▸ **To do**
Copy the lines below verbatim, but only from the line containing "destruct (Z.leb_spec 241" through the end of the data.

▸ **Data to process**
Lemma decode_encode a cp t len : scalar cp → blen (encode cp) <= len →
  tstr_utf8_decode_one (Some (a, encode cp ++ t)) len = Some (Some (cp, blen (encode cp))).
Proof.
  intros [Hcp Hsur] Hl. pose proof (encode_length cp). unfold tstr_utf8_decode_one. destruct (Z.eqb_spec len 0); [lia|]. unfold encode in *.
  destruct (Z.ltb_spec cp 128); [cbn [app]; rewrite load_0; cbn [mbind option_bind]; branch; done|].
  destruct (Z.ltb_spec cp 2048); [|destruct (Z.ltb_spec cp 65536)]; cbn [app]; rewrite load_0; cbn [mbind option_bind].
  - change (blen [192 + cp / 64; 128 + cp mod 64]) with 2 in *. do 4 branch. rewrite load_1. cbn [mbind option_bind]. rewrite cont_byte. cbn [negb].
    rewrite fields_two. do 3 f_equal. word_lia.
  - change (blen [224 + cp / 4096; 128 + (cp / 64) mod 64; 128 + cp mod 64]) with 3 in *.
    destruct (Z.ltb_spec (224 + cp / 4096) 128); [word_lia|]. destruct (Z.leb_spec 194 (224 + cp / 4096)); [|word_lia]. destruct (Z.leb_spec (224 + cp / 4096) 223); [word_lia|]. cbn [andb].
    assert (((224 + cp / 4096) mod 16) * 4096 + ((128 + (cp / 64) mod 64) mod 64) * 64 + (128 + cp mod 64) mod 64 = cp) as Ecp by word_lia.
    destruct (Z.eqb_spec (224 + cp / 4096) 224).
    { rewrite decode_three_ok; [by rewrite Ecp|lia| |apply cont_byte]. unfold within. branch. branch. done. }
    destruct (Z.eqb_spec (224 + cp / 4096) 237) as [E|E].
    { rewrite E. cbn [Z.leb Z.compare Z.eqb Pos.eqb Pos.compare Pos.compare_cont andb orb]. rewrite <-E.
      rewrite decode_three_ok; [by rewrite Ecp|lia| |apply cont_byte]. unfold within. branch. branch. done. }
    assert (((225 <=? 224 + cp / 4096) && (224 + cp / 4096 <=? 236)) || ((238 <=? 224 + cp / 4096) && (224 + cp / 4096 <=? 239)) = true) as ->.
    { destruct (Z.leb_spec 225 (224 + cp / 4096)), (Z.leb_spec (224 + cp / 4096) 236), (Z.leb_spec 238 (224 + cp / 4096)), (Z.leb_spec (224 + cp / 4096) 239); done || word_lia. }
    rewrite decode_three_ok; [by rewrite Ecp|lia|apply cont_byte|apply cont_byte].
  - change (blen [240 + cp / 262144; 128 + (cp / 4096) mod 64; 128 + (cp / 64) mod 64; 128 + cp mod 64]) with 4 in *.
    assert (((240 + cp / 262144) mod 8) * 262144 + ((128 + (cp / 4096) mod 64) mod 64) * 4096 + ((128 + (cp / 64) mod 64) mod 64) * 64 + (128 + cp mod 64) mod 64 = cp) as Ecp by word_lia.
    assert (240 <= 240 + cp / 262144 <= 244) as Hs0 by word_lia. set (s0 := 240 + cp / 262144) in *.
    destruct (Z.ltb_spec s0 128); [lia|]. destruct (Z.leb_spec s0 223); [lia|]. rewrite andb_false_r. destruct (Z.eqb_spec s0 224); [lia|].
    destruct (Z.leb_spec s0 236); [lia|]. destruct (Z.leb_spec s0 239); [lia|]. rewrite !andb_false_r. cbn [orb]. destruct (Z.eqb_spec s0 237); [lia|].
    destruct (Z.eqb_spec s0 240) as [E|E].
    { rewrite decode_four_ok; [by rewrite Ecp|lia| |apply cont_byte..]. unfold within. subst s0. branch. branch. done. }
    destruct (Z.leb_spec 241 s0); [|lia]. destruct (Z.leb_spec s0 243); cbn [andb].
    { rewrite decode_four_ok; [by rewrite Ecp|lia|apply cont_byte..]. }
    destruct (Z.eqb_spec s0 244); [|lia]. rewrite decode_four_ok; [by rewrite Ecp|lia| |apply cont_byte..]. unfold within. subst s0. branch. branch. done.
Qed.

▸ **Response for this exercise**
    destruct (Z.leb_spec 241 s0); [|lia]. destruct (Z.leb_spec s0 243); cbn [andb].
    { rewrite decode_four_ok; [by rewrite Ecp|lia|apply cont_byte..]. }
    destruct (Z.eqb_spec s0 244); [|lia]. rewrite decode_four_ok; [by rewrite Ecp|lia| |apply cont_byte..]. unfold within. subst s0. branch. branch. done.
Qed.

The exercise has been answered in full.